Les grandes entreprises ont mis en place des processus d’assurance qualité qui visent à éviter les écarts et à standardiser la production. Dans les fonctions tertiaires, et notamment dans tout ce qui relève des relations avec les clients, ces processus prennent la forme de scripts, d’argumentaires, de consignes, qui doivent être scrupuleusement suivis et auxquels il est hors de question de déroger : les entrées en matière, les salutations, les développements, les réponses aux principales questions habituellement posées sont scrupuleusement et précisément rédigés de façon à ne laisser plus aucune place à l’initiative ; ce n’est pas seulement le sens du discours qui est ainsi prescrit mais la façon de l’énoncer, pas à pas, mot à mot, avec interdiction de s’en écarter.

Ces dispositions ont sûrement eu pour effet d’éviter les contre-références et d’accroître la qualité moyenne des prestations rendues. Mais elles ont également pour effet de dégrader fortement la capacité de réponse aux problèmes sortant de l’ordinaire.

On en a tous fait l’expérience en tant que client. Dès qu’on a un problème un peu particulier avec une grande entreprise, il devient de plus en plus difficile de le résoudre parce que notre problème ne correspond pas à la grille d’analyse, aux scripts, aux argumentaires que nos interlocuteurs ont pour devoir de suivre. On nous renvoie donc de personne en personne, de numéro en numéro, de service en service ; on nous fait répéter cinquante fois la même chose, sans lien avec notre problème, tout simplement parce que les consignes données à nos interlocuteurs prescrivent cela.

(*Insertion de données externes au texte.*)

Section itable.
Context `{MallocApi}.
Implicit Types (m : gmap Z toyfs_inode_ref).

(** The entries in the chains; there may be others in memory, of what was mounted before. *)
Definition tirs (s : toyfs_sb_info) : gmap Z toyfs_inode_ref :=
  filter (fun tr => tr.1 ∈ slot_chain s (_itable_slot_of (r_ino tr.2))) (h_tir s).
Lemma tirs_lookup s t r : tirs s !! t = Some r <-> h_tir s !! t = Some r /\ t ∈ slot_chain s (_itable_slot_of (r_ino r)).
Proof. apply map_lookup_filter_Some. Qed.
Lemma tirs_none s t : h_tir s !! t = None -> tirs s !! t = None.
Proof. intros Ht. destruct (tirs s !! t) as [r|] eqn:E; [|done]. apply tirs_lookup in E as [? _]. congruence. Qed.
Lemma tirs_same s s' : s_itable s' = s_itable s -> h_tir s' = h_tir s -> tirs s' = tirs s.
Proof. rewrite /tirs /slot_chain. by intros -> ->. Qed.
(** An entry in place of another of the same number. *)
Lemma tirs_update s t r r' : tirs s !! t = Some r -> r_ino r' = r_ino r -> tirs (upd_h_tir (<[t := r']>) s) = <[t := r']> (tirs s).
Proof.
  intros [Hr Hin]%tirs_lookup Ei. apply map_eq. intros x. apply option_eq. intros y. rewrite tirs_lookup lookup_insert. fs_simpl.
  change (slot_chain (upd_h_tir (<[t := r']>) s)) with (slot_chain s). rewrite lookup_insert. case_decide as E; [|by rewrite tirs_lookup].
  split; [by intros [? _]|]. intros [= <-]. subst x. by rewrite Ei.
Qed.
Record itable_ok (s : toyfs_sb_info) : Prop := {
  it_lock : 0 <= t_mutex (s_itable s);
  it_nodup slot : NoDup (slot_chain s slot);
  it_chain slot tir : tir ∈ slot_chain s slot <-> exists r, tirs s !! tir = Some r /\ _itable_slot_of (r_ino r) = slot;
  it_ino t1 t2 r1 r2 : tirs s !! t1 = Some r1 -> tirs s !! t2 = Some r2 -> r_ino r1 = r_ino r2 -> t1 = t2;
  it_count : icount (s_itable s) = Z.of_nat (size (tirs s));
  it_tii tir r tii : tirs s !! tir = Some r -> r_tii r = Some tii ->
    exists t, h_tii s !! tii = Some t /\ ino t = r_ino r;
}.
(** The table holds [m]. *)
Definition itable_is (s : toyfs_sb_info) m : Prop :=
  itable_ok s /\ forall i r, m !! i = Some r <-> exists tir, tirs s !! tir = Some r /\ r_ino r = i.

(** An empty table; what a table holds, and how much. *)
Lemma itable_blank s k : s_itable s = ToyfsItable k 0 ∅ -> 0 <= k -> itable_is s ∅.
Proof.
  intros Ei Hk. assert (Ec : forall slot, slot_chain s slot = []) by (intros; by rewrite /slot_chain Ei).
  assert (Et : tirs s = ∅). { apply map_eq. intros t. apply option_eq. intros r. rewrite tirs_lookup Ec. split; [by intros [_ ?%elem_of_nil]|done]. }
  split; [split|].
  - by rewrite Ei.
  - intros slot. rewrite Ec. constructor.
  - intros slot tir. rewrite Ec Et. split; [by intros ?%elem_of_nil|]. intros (r & Hr & _). by rewrite lookup_empty in Hr.
  - intros t1 t2 r1 r2 Hr. by rewrite Et lookup_empty in Hr.
  - by rewrite Ei Et.
  - intros tir r tii Hr. by rewrite Et lookup_empty in Hr.
  - intros i r. rewrite Et. split; [by rewrite lookup_empty|]. intros (tir & Hr & _). by rewrite lookup_empty in Hr.
Qed.
Lemma itable_empty s : itable_is s ∅ -> tirs s = ∅.
Proof.
  intros [_ Hm]. apply map_eq. intros t. destruct (tirs s !! t) as [r|] eqn:E; [|done].
  pose proof (proj2 (Hm (r_ino r) r) ltac:(by exists t)) as Hr. by rewrite lookup_empty in Hr.
Qed.
Lemma itable_size s m : itable_is s m -> icount (s_itable s) = Z.of_nat (size m).
Proof.
  intros [Hok Hm]. rewrite (it_count _ Hok). f_equal.
  set (l := (fun tr : Z * toyfs_inode_ref => (r_ino tr.2, tr.2)) <$> map_to_list (tirs s)).
  assert (Hnd : NoDup l.*1).
  { rewrite /l -list_fmap_compose. apply NoDup_fmap_2_strong; [|apply NoDup_map_to_list].
    intros [t1 r1] [t2 r2] H1%elem_of_map_to_list H2%elem_of_map_to_list E. cbn in E. assert (t1 = t2) as -> by (by eapply it_ino). by simplify_eq. }
  assert (El : list_to_map l = m).
  { apply map_eq. intros i. apply option_eq. intros r. rewrite -elem_of_list_to_map // Hm /l list_elem_of_fmap. split.
    - intros ([t r'] & [= -> ->] & Hin%elem_of_map_to_list). by exists t.
    - intros (t & Hr & <-). exists (t, r). split; [done|by apply elem_of_map_to_list]. }
  rewrite -El map_size_list_to_map //. by rewrite /l length_fmap length_map_to_list.
Qed.

Lemma itable_unique s m m' : itable_is s m -> itable_is s m' -> m = m'.
Proof. intros [_ Hm] [_ Hm']. apply map_eq. intros n. apply option_eq. intros r. by rewrite Hm Hm'. Qed.

(** What the table never touches. *)
Definition it_rest (s : toyfs_sb_info) :=
  (s_statvfs s, s_mutex s, s_inodes_lock s, s_pool s, t_mutex (s_itable s), s_root s, z_root s, s_top_ino s,
   h_page s, h_dblkref s, h_iblkref s, h_inode s).

Lemma itable_lock_id s : upd_itable_mutex Z.pred (upd_itable_mutex Z.succ s) = s.
Proof.
  destruct s as [? ? ? ? [tm ? ?]]. rewrite /upd_itable_mutex /upd_s_itable /upd_t_mutex /=. by rewrite Z.pred_succ.
Qed.
Lemma wp_itable_lock s (Q : unit -> toyfs_sb_info -> Prop) : Q tt (upd_itable_mutex Z.succ s) -> wp _itable_lock s Q.
Proof. done. Qed.
Lemma wp_itable_unlock s (Q : unit -> toyfs_sb_info -> Prop) :
  0 < t_mutex (s_itable s) -> Q tt (upd_itable_mutex Z.pred s) -> wp _itable_unlock s Q.
Proof.
  intros Hl HQ. rewrite /_itable_unlock /toyfs_mutex_unlock. wp_step. wp_step. wp_step. wp_step; [by apply Z.ltb_lt|]. by wp_step.
Qed.

(** ** Walking a chain *)
Lemma wp_find_tir l : forall s i (Q : option Z -> toyfs_sb_info -> Prop),
  (forall t, t ∈ l -> is_Some (h_tir s !! t)) ->
  (forall t r, t ∈ l -> h_tir s !! t = Some r -> r_ino r = i -> Q (Some t) s) ->
  ((forall t r, t ∈ l -> h_tir s !! t = Some r -> r_ino r <> i) -> Q None s) ->
  wp (find_tir l i) s Q.
Proof.
  induction l as [|t l IH]; intros s i Q Hl HS HN; cbn [find_tir].
  { wp_step. apply HN. by intros t r ?%elem_of_nil. }
  destruct (Hl t ltac:(constructor)) as [r Hr]. wp_step. wp_step; [exact Hr|].
  destruct (Z.eqb_spec (r_ino r) i); [wp_step; eapply HS; [constructor|exact Hr|done]|].
  apply IH; [intros; apply Hl; by constructor|intros; eapply HS; [by constructor|done|done]|].
  intros Hall. apply HN. intros t' r' [->|Ht']%elem_of_cons Hr'; [rewrite Hr in Hr'; by injection Hr' as <-|by eapply Hall].
Qed.
Lemma wp_find_tii l : forall s tii (Q : option Z -> toyfs_sb_info -> Prop),
  (forall t, t ∈ l -> is_Some (h_tir s !! t)) ->
  (forall t r, t ∈ l -> h_tir s !! t = Some r -> r_tii r = Some tii -> Q (Some t) s) ->
  ((forall t r, t ∈ l -> h_tir s !! t = Some r -> r_tii r <> Some tii) -> Q None s) ->
  wp (find_tii l tii) s Q.
Proof.
  induction l as [|t l IH]; intros s tii Q Hl HS HN; cbn [find_tii].
  { wp_step. apply HN. by intros t r ?%elem_of_nil. }
  destruct (Hl t ltac:(constructor)) as [r Hr]. wp_step. wp_step; [exact Hr|].
  case_bool_decide; [wp_step; eapply HS; [constructor|exact Hr|done]|].
  apply IH; [intros; apply Hl; by constructor|intros; eapply HS; [by constructor|done|done]|].
  intros Hall. apply HN. intros t' r' [->|Ht']%elem_of_cons Hr'; [rewrite Hr in Hr'; by injection Hr' as <-|by eapply Hall].
Qed.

Et aucun de ces interlocuteurs ne se sent autorisé, à moins d’être un manager de haut rang, à prendre notre problème à bras le corps pour essayer de le résoudre indépendamment des procédures indiquées.

Non seulement cette évolution dégrade fortement la relation avec des clients particuliers qui font l’expérience d’un monde kafkaïen dans lequel personne ne les écoute vraiment, mais elle nuit probablement à la résilience,  à la capacité de l’entreprise de surmonter des crises : en cas de perturbation inattendue, de situation imprévue (et les rédacteurs d’algorithmes et de scripts ne peuvent jamais tout prévoir), il est probable que la machine s’immobilisera, buggée par le grain de sable qui n’était pas censé être là.

L’autre conséquence de cette évolution est de rendre de moins en moins nécessaire les hommes : plus le travail demandé écrase l’initiative, plus il ressemble à celui d’un robot ou d’une intelligence artificielle, et plus il peut être effectivement effectué, sans dommage, par un robot ou une IA. C’est ainsi qu’on robotise les tâches, diminuant la qualité du service rendu pour pouvoir ensuite remplacer les hommes et les femmes qui les effectuaient par des robots. Et le travail ayant été effectivement vidé de sa substance et de son sens (comme celui des caissières, à qui l’on demande d’être de plus en plus rapides et de moins en moins humaines), on a beau jeu de prétendre que les emplois supprimés étaient répétitifs et sans intérêt. On les supprime donc, accroissant encore les inégalités de revenus, et cela pour le seul profit d’une machine devenue folle….


Et puisque je parle de robots, bonjour à mon ami Zaven, grand maître en la matière.
Zaven Paré : Ex Machina (c) Galerie Charlot

 

 

Aldor Écrit par :

5 Comments

  1. 7 septembre 2019
    Reply

    Déshumanisation de la société, robotisation de l’homme … Même la psychologie nous enseigne que nous sommes des “ordinateurs fautifs” ou “des algorithmes pleins de bugs” …

  2. 7 septembre 2019
    Reply

    Que seraient devenues les œuvres de Stradivari ou de Bateson et de bien d’autres si ils et elles avaient dû se plier à des normes et à des procédures. Normes et procédures évitent ce qui est mauvais et c’est tant mieux. En revanche, leur imposition aveugle empêche les coups de génie, et ça …
    Merci, Aldor, et une belle soirée à toi.

    • 7 septembre 2019
      Reply

      Bateson ?

      • 7 septembre 2019
        Reply

        Gregory Bateson, fondateur, ou un des fondateurs, de l’école de psychologie de Palo Alto. Le gars était génial. Personne, pas même lui, n’a compris comment lui venaient ses coups de génie et n’a pu en formuler une “théorie”. Il n’en reste pas moins que l’École de Palo Alto et ses descendances sont remarquables … “coups de génie” en moins !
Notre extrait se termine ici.